Alberto Matos

Alberto Matos deixou várias considerações sobre diversos setores, identificando aspetos positivos, e negativos, alcançados a nível nacional e regional, numa altura em que uma nova legislatura se inicia, saindo de outra onde foi possível “conquistar alguns direitos”. Neste contexto frisou como ponto positivo o facto, “dos trabalhadores das lavarias terem conquistado a idade de reforma antecipada, tal como os trabalhadores das minas”. A aprovação de uma nova lei de bases da saúde também foi mencionada, com a indicação de que “continua tudo por fazer” e que espera que “o investimento anunciado pelo Governo seja em recursos humanos”. Na educação disse que “há muitos problemas, especialmente a falta de auxiliares” e realçou a “luta desenvolvida por estes trabalhadores e professores”.

A questão das acessibilidades na região mereceu duras críticas por parte do líder do BE no distrito, dizendo mesmo, que “há promessas mas sem projetos”, referindo-se ao troço da A26 que continua encerrado e à falta de eletrificação na ligação ferroviária Beja/Casa Branca/Funcheira.

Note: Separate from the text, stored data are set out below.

Lemma retry_ladder_witness :
  let b := mkBlock "r2" RetryBlockHeld 2 None (Some 100) (Some 120) "CrashLoopBackOff" in
  ladder_run doubling twoAttempts "r2" (Some 3) [b] 1 ∧
  ∀ now inFlight, (evaluateRetryBlockGate (Some b) now inFlight).1 = true.
Proof.
  assert (ladder_run doubling twoAttempts "r2" (Some 3)
    [mkBlock "r2" RetryBlockHeld 2 None (Some 100) (Some 120) "CrashLoopBackOff"] 1) as Hrun.
  { exact (run_step doubling twoAttempts "r2" (Some 3) _ _ (Failed "r2" 120 "CrashLoopBackOff" CauseUnattributed) _
      (run_step doubling twoAttempts "r2" (Some 3) _ _ (Started "r2" None) _
        (run_step doubling twoAttempts "r2" (Some 3) _ _ (Failed "r2" 100 "CrashLoopBackOff" CauseUnattributed) _
          (run_start doubling twoAttempts "r2" (Some 3)) eq_refl) eq_refl) eq_refl). }
  split; [exact Hrun|].
  destruct (retry_ladder doubling twoAttempts "r2" (Some 3) _ _ ltac:(done) ltac:(done) ltac:(done)
    ltac:(by intros l [= <-]) Hrun) as [_ H].
  exact (proj1 (proj1 (proj2 (proj2 (proj2 (H _ eq_refl)))) eq_refl)).
Defined.

(** Another revision's block does not deny the target, and a superseded one is pruned. *)
Example prune_superseded :
  PruneSupersededRetryBlocks "r2" "r2" (Some "r2") [] "r2" (Some 3)
    [mkBlock "r1" RetryBlockHeld 2 None None None ""; mkBlock "r2" RetryBlockBackoff 1 (Some 9) None None ""]
    [mkBlock "r1" RetryBlockHeld 2 None None None ""; mkBlock "r2" RetryBlockBackoff 1 (Some 9) None None ""]
  = Some [mkBlock "r2" RetryBlockBackoff 1 (Some 9) None None ""].
Proof. vm_compute. reflexivity. Qed.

Sobre o aeroporto referiu que “está perdido sem as necessárias acessibilidades”. Para Alberto Matos durante 2019 esta foi uma “região que continuou a ficar para trás”.

Em 2019, Alberto Matos fez questão de salientar, ainda, o “despertar do Movimento Alentejo Vivo” e das preocupações para “com os riscos das monoculturas”, aos mais variados níveis.

Em 2020, Alberto Matos considera que “nada se pode esperar de positivo deste Governo, sem mobilização social”. Prosseguiu referindo que no próximo ano é “preciso lutar por melhores salários, pela atualização das pensões e pelo cumprimento dos projetos lei que regulam a questão das culturas intensivas e superintensivas”. “Reforçar o combate contra o trabalho escravo e a legalização dos muitos que estão em Portugal sem as suas situações regularizadas devem ser imperativos em 2020”, avançou Alberto Matos. O líder distrital do BE espera, igualmente, que “o investimento na saúde se reflita nos recursos humanos, que o troço da A26 encerrado passe a funcionar, que a linha férrea Beja/Casa Branca/Funcheira seja eletrificada e que o aeroporto tenha melhores dias”.